In India it is used in the traditional Ayurvedic medicine in numerous ways. The most common uses are to treat diarrhea, sore throats and jaundice. In Goa it is known to have anti Diabetic properties, which is the main reason of its use here. Interestingly the air potato contains a steroid called diosgenin , which in turn is used in the west in commercial synthetic steroidal hormones such as the Contraceptive pill and which is further used by bodybuilders and man to boost the testosterone. For some reason though, this plant has been barely researched. There are claims that the Potato is poisonous in uncultivated forms, which I feel is applicable in small amounts when consumed raw. BUT there is a confusion over actual toxicity (a simple Potato can be poisonous too if eaten raw)! Many different cultures allege different uses and in fact researches are still going on till to date.
Here in Goa, the locals boil it for 15-20 min in the skin and eat it plain. Apparently it isn’t used in any other way, but I have found a page online (here) which suggests that it can be used as vegetable in curries. What I did is, I simply boiled it separately and added it to our common Veg Sorak Curry, which tasted by the way no way differently then without the air potatoes. At least it can be integrated that way in our daily nutrition.

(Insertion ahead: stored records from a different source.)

Lemma stale_pass_flag_witness :
  let s := snd (main bench_once) in
  let final := snd (run_test bench_once s) in
  fst (run_test bench_once s) = Return tt /\
  test_passed final = true /\
  exists elapsed,
    printed (trace final) =
      printed (trace s) ++ [[Lit "TEST PASSED in "; Fix2 elapsed; Lit " sec"]].
Proof.
  intros s. apply (stale_pass_flag bench_once s). vm_compute. reflexivity.
Defined.

(** The second run on the once-only bench fails at the constructor and
    records the failure, yet prints PASSED a second time. *)
Example second_run_prints_passed :
  let final := snd (run_test bench_once (snd (main bench_once))) in
  failure_reason final = Some [Traceback (BoardError "board busy")] /\
  printed (trace final) =
    [[Lit "TEST PASSED in "; Fix2 21; Lit " sec"];
     [Lit "TEST PASSED in "; Fix2 2; Lit " sec"]].
Proof. split; vm_compute; reflexivity. Qed.

(* ------------------------------------------------------------------ *)
(** ** The mode of the sensor during the motions *)

(** X9.  In every run, each actuator motion is commanded after a write
    that put the data-format register back to normal mode: no motion
    sample is ever taken with the self-test bit still set. *)
Theorem motions_in_normal_mode (W : world) :
  moves_in_normal_mode (trace (snd (main W))) = true.
Proof.
  assert (H : exists n line (off : bool),
             trace (snd (main W)) =
               Clock :: firstn n protocol
                 ++ Clock :: Print line
                 :: (if off then [Board (turn_off_ps "3V3")] else [])).
  { rewrite run_test_cases.
    destruct (try_block W (started W)) as [[[] | e] s1] eqn:Et;
      destruct (try_block_plays W _ _ _ Et) as [[n Hn] _];
      exists n; cbn [snd]; unfold after_finally;
      cbn [board set_failure_reason];
      eexists; exists (board s1);
      destruct (board s1); cbn [record trace set_failure_reason];
      rewrite Hn; cbn [started set_start_time record trace __init__ app];
      rewrite <- ?app_assoc; reflexivity. }
  destruct H as (n & line & off & ->).
  unfold moves_in_normal_mode.
  do 20 (destruct n as [| n]; [destruct off; reflexivity |]).
  cbn [firstn protocol]. rewrite firstn_nil. destruct off; reflexivity.
Qed.

(** The check does tell a bad trace: a motion right after the self-test
    write, or with no data-format write at all, is refused. *)
Example motion_in_self_test_mode_refused :
  moves_in_normal_mode
    [Board (write_register REG_DATA_FORMAT DATA_FORMAT_SELF_TEST);
     Board (actuator_move "slow_climb")] = false /\
  moves_in_normal_mode [Board (actuator_move "slow_climb")] = false.
Proof. split; reflexivity. Qed.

The Potato itself tastes quite plain, in fact it reminded me of Green Tea because of the slight bitterness. The fruit is hard as stone unboiled, the skin is dark brown, uneven and very thick, while the core is starchy soft orange/brown colored. Some of the Potatoes are not bigger then 2 cm in breadth, others reach a size of 6 cm. The plants seem to be very strong and grows very quickly to a huge size. My Air Potatoes have started to root in the past days, so I ll plant them in the days to come, so I ll be able to tell you more on how to manage the growth later on.
If you know any Recipes or ways to prepare the air Potato, please let us know and share it here with us!
One more thing…
Masala Herb received a few Awards in the past months. I just wanted to thank Amelia from Amelia’s De-ssert, Sofie from the German Foodie and Natalie from FoodAtick for the recent awesome Awards! I am honored and thankful for the great motivation you are all sending me. Thanks again girls!